**Given records:**
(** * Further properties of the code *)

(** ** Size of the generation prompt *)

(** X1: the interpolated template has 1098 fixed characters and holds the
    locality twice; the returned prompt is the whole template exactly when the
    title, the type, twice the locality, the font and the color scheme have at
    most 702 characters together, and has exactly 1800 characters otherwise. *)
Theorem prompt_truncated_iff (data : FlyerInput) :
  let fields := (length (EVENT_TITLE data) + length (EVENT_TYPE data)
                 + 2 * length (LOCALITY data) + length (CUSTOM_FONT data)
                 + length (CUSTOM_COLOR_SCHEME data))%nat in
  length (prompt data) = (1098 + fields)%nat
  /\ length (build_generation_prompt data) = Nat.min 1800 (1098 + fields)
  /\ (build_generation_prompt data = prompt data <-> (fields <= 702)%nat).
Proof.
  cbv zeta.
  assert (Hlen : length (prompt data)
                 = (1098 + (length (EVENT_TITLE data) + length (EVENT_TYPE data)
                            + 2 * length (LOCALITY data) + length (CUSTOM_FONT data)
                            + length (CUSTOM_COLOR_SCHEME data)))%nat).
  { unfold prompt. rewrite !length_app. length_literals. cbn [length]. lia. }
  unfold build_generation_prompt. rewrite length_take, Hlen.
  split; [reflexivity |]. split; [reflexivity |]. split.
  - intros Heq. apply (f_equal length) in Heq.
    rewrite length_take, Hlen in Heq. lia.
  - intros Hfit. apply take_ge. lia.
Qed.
==
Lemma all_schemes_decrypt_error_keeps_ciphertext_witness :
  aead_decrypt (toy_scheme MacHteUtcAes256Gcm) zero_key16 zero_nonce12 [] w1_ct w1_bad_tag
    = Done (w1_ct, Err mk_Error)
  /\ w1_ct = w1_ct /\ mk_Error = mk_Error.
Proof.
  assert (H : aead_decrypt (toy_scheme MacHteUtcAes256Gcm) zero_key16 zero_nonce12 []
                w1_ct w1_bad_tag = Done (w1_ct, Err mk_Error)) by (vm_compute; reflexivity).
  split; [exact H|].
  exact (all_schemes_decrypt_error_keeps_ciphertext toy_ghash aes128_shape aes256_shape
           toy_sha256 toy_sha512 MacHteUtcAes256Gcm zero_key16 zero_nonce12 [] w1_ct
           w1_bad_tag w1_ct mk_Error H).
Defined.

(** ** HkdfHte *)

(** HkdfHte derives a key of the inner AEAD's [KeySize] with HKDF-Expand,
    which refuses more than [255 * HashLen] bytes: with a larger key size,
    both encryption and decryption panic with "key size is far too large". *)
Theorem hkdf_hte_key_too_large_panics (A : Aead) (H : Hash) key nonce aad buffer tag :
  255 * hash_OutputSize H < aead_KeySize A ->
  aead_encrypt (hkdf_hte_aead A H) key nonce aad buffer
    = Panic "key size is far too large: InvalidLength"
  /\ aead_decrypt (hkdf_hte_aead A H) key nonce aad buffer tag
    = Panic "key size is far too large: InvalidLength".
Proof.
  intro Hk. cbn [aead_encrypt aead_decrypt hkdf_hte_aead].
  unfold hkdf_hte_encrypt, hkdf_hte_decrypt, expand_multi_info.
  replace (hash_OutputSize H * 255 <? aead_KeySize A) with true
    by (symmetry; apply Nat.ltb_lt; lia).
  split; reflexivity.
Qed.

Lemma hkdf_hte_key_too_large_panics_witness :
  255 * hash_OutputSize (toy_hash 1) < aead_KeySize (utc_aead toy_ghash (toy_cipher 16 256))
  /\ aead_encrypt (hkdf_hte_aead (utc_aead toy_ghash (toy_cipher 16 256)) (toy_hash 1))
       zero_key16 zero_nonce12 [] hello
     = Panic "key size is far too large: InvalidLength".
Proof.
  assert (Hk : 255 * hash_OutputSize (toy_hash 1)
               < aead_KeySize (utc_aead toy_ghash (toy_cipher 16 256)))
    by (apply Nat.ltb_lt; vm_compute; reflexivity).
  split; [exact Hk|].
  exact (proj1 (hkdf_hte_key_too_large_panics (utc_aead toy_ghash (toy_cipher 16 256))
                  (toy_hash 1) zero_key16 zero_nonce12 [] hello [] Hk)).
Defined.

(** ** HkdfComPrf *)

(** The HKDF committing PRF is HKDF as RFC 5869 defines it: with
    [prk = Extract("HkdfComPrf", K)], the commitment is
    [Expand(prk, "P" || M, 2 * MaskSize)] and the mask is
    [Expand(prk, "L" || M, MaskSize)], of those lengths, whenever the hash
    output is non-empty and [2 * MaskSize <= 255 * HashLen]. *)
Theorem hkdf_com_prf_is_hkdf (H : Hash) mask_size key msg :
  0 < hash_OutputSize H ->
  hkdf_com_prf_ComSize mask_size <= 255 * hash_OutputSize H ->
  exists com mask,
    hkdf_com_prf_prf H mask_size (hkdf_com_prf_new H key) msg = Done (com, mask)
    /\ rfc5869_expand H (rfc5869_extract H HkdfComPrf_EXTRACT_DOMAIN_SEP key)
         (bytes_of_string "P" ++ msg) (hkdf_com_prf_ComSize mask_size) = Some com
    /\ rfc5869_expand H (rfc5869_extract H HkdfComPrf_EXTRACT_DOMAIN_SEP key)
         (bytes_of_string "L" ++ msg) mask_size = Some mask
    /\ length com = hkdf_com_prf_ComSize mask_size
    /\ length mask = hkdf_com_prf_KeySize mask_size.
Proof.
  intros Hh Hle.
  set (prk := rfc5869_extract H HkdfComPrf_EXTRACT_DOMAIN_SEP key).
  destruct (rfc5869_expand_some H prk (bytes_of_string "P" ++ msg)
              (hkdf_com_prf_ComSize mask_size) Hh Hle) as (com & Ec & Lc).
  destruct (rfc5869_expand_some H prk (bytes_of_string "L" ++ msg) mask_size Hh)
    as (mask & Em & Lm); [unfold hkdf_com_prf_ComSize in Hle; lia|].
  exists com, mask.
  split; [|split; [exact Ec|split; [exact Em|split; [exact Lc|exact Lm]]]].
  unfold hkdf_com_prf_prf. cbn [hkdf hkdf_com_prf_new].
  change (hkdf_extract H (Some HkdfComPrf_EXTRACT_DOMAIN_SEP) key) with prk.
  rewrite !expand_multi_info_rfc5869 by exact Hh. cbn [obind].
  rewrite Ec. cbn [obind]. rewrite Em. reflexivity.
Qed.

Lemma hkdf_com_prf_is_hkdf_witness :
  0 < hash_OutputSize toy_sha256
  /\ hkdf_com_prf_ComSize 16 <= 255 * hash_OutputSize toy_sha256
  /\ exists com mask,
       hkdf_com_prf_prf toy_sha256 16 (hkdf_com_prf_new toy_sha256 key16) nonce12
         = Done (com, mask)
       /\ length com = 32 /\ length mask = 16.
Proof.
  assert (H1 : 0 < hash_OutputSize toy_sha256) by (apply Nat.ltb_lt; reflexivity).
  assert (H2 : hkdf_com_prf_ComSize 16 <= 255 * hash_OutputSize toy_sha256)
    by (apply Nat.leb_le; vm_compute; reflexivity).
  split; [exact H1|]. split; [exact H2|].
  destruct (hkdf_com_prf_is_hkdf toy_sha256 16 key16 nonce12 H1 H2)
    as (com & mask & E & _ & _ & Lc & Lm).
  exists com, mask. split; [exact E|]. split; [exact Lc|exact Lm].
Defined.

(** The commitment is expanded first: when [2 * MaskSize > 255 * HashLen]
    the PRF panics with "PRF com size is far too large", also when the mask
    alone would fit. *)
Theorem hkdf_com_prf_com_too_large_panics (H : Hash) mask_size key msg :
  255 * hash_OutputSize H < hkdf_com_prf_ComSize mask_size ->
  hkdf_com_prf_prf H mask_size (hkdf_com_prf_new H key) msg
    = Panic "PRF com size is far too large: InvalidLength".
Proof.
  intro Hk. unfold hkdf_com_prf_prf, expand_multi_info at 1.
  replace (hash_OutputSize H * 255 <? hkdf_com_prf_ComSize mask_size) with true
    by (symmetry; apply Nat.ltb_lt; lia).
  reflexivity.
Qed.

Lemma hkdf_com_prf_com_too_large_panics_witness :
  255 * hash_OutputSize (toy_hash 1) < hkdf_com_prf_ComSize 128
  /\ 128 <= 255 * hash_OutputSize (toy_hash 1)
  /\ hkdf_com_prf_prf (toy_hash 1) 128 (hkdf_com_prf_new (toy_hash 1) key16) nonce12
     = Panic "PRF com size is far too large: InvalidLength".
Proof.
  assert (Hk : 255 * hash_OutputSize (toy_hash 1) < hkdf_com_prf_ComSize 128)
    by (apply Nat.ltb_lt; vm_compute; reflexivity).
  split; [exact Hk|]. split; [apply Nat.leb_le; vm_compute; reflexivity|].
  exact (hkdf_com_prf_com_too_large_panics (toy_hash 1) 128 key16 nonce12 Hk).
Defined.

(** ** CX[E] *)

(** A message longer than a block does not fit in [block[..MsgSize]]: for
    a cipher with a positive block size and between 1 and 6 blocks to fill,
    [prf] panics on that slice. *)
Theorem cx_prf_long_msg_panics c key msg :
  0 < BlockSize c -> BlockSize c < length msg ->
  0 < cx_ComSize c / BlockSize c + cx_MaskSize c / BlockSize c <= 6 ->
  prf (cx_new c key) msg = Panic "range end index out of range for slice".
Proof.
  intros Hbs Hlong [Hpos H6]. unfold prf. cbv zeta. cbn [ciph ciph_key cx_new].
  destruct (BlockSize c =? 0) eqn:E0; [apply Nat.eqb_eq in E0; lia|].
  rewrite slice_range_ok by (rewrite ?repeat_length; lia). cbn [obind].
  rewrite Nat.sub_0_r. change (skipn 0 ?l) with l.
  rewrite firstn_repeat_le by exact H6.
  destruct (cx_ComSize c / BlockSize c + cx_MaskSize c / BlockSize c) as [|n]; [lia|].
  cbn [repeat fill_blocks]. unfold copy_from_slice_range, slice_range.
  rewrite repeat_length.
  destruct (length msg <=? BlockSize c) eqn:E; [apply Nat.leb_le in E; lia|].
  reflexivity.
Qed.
---
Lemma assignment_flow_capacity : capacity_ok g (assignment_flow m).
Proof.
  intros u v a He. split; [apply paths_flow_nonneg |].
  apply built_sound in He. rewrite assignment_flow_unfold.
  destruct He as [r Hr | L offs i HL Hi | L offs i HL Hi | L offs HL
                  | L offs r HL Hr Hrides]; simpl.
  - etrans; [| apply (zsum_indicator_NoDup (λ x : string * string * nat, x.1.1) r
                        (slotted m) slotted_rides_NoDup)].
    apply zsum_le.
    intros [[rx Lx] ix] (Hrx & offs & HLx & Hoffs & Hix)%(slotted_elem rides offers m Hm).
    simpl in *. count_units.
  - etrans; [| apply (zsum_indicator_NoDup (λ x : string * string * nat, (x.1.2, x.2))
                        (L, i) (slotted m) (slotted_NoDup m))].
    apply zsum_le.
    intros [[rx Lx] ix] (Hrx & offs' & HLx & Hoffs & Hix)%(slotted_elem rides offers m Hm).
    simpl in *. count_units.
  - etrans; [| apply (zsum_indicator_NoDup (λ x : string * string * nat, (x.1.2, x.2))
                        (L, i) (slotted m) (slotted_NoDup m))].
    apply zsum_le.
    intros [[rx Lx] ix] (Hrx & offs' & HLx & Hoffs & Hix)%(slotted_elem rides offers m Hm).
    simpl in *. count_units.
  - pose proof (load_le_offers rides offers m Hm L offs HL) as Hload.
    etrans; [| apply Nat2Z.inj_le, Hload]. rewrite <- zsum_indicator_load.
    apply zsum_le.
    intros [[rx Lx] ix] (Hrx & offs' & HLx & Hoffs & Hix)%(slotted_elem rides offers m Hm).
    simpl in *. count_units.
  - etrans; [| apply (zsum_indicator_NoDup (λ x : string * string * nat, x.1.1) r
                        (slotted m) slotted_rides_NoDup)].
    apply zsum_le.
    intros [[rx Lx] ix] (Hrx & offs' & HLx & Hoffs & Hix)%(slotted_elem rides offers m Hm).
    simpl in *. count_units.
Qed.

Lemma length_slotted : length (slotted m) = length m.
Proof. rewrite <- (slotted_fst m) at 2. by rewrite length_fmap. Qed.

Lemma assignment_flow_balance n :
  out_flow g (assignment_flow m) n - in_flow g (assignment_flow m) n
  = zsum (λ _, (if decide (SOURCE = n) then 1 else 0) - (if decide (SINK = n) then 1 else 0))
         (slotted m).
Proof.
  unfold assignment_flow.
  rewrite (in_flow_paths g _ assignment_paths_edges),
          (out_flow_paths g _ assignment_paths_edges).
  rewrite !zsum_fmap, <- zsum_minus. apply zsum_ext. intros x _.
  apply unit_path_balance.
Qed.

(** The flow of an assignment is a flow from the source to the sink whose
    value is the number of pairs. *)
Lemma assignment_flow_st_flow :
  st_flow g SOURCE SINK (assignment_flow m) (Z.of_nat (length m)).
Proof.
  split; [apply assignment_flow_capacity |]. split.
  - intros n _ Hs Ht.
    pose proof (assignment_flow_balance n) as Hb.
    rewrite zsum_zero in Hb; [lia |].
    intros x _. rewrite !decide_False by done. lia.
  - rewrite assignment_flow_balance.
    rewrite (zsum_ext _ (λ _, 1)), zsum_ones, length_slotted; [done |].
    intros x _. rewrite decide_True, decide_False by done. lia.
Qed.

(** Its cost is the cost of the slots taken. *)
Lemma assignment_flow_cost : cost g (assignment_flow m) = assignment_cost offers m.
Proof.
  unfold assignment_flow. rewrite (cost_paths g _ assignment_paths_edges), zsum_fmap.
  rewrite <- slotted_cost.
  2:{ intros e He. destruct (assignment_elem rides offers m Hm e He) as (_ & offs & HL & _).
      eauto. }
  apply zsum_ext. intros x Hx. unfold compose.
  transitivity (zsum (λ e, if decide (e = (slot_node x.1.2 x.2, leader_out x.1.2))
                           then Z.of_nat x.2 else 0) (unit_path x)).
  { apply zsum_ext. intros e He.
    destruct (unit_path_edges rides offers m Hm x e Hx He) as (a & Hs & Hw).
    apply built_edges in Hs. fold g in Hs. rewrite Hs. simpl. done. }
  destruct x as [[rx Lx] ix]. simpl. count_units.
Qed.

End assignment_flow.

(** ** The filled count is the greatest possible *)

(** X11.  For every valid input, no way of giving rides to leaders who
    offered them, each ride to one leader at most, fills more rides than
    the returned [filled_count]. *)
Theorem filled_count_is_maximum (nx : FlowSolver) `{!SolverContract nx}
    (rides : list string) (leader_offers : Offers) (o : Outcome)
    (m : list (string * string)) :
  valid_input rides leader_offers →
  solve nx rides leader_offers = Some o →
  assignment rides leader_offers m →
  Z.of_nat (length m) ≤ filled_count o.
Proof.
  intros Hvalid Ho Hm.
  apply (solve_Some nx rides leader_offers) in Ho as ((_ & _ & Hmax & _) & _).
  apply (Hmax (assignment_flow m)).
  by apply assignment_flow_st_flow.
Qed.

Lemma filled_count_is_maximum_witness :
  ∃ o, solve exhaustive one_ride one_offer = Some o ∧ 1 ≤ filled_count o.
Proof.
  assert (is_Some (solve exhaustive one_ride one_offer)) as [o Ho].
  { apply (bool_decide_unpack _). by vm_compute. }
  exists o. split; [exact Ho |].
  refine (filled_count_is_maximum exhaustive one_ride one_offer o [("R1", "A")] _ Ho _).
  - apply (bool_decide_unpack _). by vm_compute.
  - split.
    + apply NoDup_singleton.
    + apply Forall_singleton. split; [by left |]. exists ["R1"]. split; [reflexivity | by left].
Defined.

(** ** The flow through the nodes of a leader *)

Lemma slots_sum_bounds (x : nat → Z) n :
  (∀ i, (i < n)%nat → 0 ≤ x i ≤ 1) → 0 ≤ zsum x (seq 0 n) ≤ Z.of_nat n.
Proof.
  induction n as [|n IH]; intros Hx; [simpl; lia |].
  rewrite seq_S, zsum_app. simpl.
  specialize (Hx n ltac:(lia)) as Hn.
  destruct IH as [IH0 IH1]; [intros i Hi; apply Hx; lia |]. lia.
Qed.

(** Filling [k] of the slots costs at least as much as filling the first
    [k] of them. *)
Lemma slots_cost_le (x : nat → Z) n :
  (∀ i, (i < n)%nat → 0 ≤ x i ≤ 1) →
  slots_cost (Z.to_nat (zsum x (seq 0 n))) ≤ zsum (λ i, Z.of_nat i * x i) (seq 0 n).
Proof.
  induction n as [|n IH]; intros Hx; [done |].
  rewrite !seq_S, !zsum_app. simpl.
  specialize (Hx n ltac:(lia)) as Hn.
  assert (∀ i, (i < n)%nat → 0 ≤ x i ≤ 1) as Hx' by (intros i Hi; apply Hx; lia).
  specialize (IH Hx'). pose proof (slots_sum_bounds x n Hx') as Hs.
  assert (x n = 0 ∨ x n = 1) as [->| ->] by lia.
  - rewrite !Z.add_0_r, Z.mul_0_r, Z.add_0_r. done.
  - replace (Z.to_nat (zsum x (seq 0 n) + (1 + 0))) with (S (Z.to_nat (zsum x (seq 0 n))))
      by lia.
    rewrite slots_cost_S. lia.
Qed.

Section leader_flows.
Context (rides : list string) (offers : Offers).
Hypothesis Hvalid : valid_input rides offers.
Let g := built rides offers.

**To do:**
Look back at the entries above. Retype the line with "(** * Further properties of the code *)", the line with "Theorem prompt_truncated_iff (data", and all lines in between.

**Response to this exercise:**
(** * Further properties of the code *)

(** ** Size of the generation prompt *)

(** X1: the interpolated template has 1098 fixed characters and holds the
    locality twice; the returned prompt is the whole template exactly when the
    title, the type, twice the locality, the font and the color scheme have at
    most 702 characters together, and has exactly 1800 characters otherwise. *)
Theorem prompt_truncated_iff (data : FlyerInput) :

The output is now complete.